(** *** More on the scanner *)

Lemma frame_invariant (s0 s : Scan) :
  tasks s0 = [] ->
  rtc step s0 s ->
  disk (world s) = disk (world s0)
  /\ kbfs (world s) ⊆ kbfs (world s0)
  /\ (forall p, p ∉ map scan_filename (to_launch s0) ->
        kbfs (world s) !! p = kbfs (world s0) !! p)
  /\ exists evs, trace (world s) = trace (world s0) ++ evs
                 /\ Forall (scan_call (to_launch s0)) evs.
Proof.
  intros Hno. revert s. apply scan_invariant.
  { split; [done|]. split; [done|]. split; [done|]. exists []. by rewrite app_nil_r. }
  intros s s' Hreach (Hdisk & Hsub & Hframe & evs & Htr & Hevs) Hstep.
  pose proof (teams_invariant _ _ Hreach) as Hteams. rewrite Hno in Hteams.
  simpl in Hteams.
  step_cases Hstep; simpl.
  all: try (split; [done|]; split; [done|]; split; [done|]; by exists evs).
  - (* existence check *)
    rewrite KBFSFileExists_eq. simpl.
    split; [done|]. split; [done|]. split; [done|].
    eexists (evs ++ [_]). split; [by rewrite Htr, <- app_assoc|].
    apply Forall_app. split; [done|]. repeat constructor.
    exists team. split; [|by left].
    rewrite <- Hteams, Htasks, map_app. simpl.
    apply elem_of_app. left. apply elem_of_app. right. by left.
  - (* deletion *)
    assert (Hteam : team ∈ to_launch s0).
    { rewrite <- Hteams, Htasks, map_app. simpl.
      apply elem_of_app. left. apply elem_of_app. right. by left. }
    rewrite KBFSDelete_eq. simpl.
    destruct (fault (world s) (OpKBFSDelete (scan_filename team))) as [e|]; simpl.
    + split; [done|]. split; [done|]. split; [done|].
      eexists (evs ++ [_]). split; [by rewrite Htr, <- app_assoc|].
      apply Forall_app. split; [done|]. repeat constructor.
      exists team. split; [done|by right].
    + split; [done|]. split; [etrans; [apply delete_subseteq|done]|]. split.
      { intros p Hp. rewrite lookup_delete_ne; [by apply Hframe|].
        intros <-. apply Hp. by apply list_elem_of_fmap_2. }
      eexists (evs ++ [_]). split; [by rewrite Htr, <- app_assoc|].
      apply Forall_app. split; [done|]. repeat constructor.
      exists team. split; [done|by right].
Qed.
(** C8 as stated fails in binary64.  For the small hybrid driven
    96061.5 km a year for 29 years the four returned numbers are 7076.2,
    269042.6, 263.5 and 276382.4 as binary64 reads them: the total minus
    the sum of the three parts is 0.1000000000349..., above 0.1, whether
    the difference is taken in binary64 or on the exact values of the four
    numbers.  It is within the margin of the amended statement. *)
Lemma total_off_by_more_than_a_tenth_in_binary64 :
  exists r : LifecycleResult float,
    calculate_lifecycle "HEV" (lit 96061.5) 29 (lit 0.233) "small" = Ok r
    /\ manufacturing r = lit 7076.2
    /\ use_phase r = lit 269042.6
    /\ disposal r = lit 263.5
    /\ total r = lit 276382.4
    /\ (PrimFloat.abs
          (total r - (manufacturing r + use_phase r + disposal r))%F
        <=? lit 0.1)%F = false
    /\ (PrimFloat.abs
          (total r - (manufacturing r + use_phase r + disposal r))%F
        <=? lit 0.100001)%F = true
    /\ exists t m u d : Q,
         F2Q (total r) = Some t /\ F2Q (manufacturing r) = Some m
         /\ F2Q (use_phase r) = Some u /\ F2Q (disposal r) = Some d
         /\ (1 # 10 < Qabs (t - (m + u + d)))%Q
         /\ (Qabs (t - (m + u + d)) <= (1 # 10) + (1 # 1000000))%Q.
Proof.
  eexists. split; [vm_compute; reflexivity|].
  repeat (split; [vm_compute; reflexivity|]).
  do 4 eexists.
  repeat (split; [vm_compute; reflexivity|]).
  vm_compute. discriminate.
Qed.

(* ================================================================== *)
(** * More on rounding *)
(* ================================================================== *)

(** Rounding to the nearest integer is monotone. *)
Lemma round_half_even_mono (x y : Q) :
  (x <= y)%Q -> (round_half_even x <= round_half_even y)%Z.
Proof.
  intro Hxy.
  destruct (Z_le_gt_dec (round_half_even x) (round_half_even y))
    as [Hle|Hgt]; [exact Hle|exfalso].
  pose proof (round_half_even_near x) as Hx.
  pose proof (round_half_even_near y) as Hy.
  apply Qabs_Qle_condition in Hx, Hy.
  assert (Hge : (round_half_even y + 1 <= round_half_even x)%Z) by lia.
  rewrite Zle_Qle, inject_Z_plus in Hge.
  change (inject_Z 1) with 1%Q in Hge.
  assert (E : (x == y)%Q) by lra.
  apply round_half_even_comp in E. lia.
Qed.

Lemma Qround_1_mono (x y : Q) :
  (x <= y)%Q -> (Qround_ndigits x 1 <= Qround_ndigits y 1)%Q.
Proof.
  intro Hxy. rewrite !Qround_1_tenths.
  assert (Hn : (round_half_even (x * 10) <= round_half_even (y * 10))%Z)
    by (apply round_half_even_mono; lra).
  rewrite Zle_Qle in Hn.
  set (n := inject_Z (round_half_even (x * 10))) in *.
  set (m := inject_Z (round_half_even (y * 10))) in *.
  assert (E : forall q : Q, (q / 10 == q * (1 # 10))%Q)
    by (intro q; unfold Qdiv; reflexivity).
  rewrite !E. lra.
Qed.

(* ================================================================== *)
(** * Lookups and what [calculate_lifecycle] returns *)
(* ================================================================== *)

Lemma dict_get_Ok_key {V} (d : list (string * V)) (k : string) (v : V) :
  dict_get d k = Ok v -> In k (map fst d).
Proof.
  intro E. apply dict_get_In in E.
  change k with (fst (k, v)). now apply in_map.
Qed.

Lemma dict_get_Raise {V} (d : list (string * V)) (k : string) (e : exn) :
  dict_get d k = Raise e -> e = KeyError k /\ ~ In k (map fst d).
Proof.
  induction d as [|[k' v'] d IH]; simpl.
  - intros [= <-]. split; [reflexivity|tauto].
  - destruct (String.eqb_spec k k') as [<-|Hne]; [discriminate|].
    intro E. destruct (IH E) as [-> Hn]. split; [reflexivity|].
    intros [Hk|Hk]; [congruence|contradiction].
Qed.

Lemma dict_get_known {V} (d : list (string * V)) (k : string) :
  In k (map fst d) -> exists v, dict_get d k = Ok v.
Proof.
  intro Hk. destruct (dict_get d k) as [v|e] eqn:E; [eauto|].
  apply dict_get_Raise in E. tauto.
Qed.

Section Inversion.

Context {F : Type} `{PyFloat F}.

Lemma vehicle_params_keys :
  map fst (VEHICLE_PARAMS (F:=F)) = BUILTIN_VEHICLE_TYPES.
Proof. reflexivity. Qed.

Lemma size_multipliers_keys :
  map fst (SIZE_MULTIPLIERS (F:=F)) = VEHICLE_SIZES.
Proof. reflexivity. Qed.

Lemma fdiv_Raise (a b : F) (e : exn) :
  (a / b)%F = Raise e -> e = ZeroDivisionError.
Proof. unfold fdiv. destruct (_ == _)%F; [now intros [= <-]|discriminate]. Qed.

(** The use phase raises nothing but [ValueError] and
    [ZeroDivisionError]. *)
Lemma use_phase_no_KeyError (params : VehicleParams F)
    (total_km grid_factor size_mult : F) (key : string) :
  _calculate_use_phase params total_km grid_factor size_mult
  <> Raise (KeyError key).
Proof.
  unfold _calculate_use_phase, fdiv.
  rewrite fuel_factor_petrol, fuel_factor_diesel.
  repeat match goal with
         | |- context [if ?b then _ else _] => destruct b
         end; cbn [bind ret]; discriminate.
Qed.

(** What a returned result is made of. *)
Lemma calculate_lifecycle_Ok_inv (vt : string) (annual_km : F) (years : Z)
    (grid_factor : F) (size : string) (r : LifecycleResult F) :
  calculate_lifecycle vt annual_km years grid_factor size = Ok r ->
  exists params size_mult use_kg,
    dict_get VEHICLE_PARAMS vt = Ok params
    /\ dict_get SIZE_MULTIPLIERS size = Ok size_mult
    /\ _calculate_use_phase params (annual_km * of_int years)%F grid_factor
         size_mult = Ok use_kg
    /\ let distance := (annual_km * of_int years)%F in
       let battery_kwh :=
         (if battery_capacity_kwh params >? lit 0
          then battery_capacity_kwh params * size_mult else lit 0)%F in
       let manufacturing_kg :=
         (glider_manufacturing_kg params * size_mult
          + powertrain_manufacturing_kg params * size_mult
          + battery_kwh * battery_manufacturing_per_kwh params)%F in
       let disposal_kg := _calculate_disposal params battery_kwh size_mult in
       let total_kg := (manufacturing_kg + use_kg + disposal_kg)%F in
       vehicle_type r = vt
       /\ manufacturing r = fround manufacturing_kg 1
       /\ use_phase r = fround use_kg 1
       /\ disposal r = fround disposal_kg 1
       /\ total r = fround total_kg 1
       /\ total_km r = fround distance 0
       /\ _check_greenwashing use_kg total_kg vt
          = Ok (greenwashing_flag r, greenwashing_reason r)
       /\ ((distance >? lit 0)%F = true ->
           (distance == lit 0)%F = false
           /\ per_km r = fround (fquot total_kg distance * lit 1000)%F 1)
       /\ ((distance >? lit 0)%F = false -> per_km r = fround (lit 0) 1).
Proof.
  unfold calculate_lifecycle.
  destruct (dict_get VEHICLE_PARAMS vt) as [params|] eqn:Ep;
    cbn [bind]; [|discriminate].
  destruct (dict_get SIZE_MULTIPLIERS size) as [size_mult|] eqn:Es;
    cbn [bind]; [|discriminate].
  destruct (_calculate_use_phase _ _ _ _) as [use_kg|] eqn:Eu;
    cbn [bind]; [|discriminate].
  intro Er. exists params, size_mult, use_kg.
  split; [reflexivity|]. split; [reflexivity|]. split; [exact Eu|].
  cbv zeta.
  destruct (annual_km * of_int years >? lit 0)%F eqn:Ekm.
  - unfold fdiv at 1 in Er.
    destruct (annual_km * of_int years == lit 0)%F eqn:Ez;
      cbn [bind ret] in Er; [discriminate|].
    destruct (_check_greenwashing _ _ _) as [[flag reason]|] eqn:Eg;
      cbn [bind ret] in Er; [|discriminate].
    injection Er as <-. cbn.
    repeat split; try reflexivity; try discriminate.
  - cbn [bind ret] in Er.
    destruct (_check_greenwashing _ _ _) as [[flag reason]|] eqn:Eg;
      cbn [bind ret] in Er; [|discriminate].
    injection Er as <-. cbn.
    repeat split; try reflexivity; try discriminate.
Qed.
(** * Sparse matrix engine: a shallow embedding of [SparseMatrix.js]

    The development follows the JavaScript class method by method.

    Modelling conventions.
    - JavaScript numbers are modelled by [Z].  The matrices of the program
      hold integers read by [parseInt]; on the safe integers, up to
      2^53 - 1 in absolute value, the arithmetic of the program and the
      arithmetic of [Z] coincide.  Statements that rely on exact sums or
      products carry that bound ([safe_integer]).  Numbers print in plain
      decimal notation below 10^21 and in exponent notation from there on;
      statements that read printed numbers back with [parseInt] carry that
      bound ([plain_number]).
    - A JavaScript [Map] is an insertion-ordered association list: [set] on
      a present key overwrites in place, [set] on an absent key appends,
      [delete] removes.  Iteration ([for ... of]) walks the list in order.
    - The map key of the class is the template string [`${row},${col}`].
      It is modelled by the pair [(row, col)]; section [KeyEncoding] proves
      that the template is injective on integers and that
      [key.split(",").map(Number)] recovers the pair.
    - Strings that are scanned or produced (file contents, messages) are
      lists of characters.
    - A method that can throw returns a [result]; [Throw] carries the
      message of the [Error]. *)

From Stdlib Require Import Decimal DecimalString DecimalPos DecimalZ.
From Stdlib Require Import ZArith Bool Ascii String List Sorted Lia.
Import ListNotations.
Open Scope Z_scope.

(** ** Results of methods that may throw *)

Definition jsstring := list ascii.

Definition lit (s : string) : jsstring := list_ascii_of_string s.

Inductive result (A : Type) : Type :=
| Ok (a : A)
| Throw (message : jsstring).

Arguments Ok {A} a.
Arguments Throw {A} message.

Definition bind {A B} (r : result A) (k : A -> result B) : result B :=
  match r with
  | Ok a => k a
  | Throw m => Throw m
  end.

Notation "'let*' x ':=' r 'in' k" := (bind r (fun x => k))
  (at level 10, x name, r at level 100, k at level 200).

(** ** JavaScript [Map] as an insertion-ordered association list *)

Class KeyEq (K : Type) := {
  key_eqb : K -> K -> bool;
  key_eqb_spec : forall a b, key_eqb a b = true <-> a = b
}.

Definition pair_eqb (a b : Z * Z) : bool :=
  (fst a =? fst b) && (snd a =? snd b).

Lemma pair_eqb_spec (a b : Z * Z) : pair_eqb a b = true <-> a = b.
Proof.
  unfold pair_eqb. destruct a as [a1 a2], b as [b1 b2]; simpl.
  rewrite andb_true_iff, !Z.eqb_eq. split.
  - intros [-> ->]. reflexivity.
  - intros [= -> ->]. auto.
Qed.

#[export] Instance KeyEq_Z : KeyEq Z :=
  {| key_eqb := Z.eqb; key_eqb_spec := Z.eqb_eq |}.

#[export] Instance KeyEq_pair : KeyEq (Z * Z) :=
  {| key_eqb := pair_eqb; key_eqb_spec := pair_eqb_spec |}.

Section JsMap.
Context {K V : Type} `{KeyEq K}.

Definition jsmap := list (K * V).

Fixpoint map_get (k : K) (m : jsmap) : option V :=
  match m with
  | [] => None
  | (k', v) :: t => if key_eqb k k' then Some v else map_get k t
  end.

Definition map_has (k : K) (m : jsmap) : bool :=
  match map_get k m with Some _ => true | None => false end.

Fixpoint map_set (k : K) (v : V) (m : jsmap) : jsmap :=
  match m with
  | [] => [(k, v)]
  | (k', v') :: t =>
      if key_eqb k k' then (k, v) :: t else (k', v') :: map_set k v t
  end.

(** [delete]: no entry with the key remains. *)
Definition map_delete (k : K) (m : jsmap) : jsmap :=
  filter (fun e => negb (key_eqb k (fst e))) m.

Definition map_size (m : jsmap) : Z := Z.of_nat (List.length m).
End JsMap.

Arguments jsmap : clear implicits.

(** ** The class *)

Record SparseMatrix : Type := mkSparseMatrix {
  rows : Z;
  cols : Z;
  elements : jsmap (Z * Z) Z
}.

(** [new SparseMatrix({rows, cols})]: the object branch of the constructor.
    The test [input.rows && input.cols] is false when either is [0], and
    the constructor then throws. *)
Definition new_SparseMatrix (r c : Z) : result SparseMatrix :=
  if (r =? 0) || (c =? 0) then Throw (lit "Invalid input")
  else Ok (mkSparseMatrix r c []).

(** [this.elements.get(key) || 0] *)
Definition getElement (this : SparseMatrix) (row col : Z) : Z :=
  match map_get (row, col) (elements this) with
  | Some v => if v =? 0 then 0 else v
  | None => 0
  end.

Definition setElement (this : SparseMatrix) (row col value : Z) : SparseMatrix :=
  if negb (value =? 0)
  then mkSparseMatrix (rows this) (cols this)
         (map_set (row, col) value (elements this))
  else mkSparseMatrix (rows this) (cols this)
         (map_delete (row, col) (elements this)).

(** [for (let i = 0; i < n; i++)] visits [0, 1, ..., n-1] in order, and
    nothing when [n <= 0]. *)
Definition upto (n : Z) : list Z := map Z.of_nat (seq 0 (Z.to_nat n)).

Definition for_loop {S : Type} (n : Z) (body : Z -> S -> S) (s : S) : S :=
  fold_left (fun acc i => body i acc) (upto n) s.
━━━
EXERCISE DETAILS: Only one stretch of the data above is needed. Restate it word for word, from the line containing "r) = Some d" through the line containing "pose proof (round_half_even_near x) as Hx.", both ends included.

THE ANSWER:
         /\ F2Q (use_phase r) = Some u /\ F2Q (disposal r) = Some d
         /\ (1 # 10 < Qabs (t - (m + u + d)))%Q
         /\ (Qabs (t - (m + u + d)) <= (1 # 10) + (1 # 1000000))%Q.
Proof.
  eexists. split; [vm_compute; reflexivity|].
  repeat (split; [vm_compute; reflexivity|]).
  do 4 eexists.
  repeat (split; [vm_compute; reflexivity|]).
  vm_compute. discriminate.
Qed.

(* ================================================================== *)
(** * More on rounding *)
(* ================================================================== *)

(** Rounding to the nearest integer is monotone. *)
Lemma round_half_even_mono (x y : Q) :
  (x <= y)%Q -> (round_half_even x <= round_half_even y)%Z.
Proof.
  intro Hxy.
  destruct (Z_le_gt_dec (round_half_even x) (round_half_even y))
    as [Hle|Hgt]; [exact Hle|exfalso].
  pose proof (round_half_even_near x) as Hx.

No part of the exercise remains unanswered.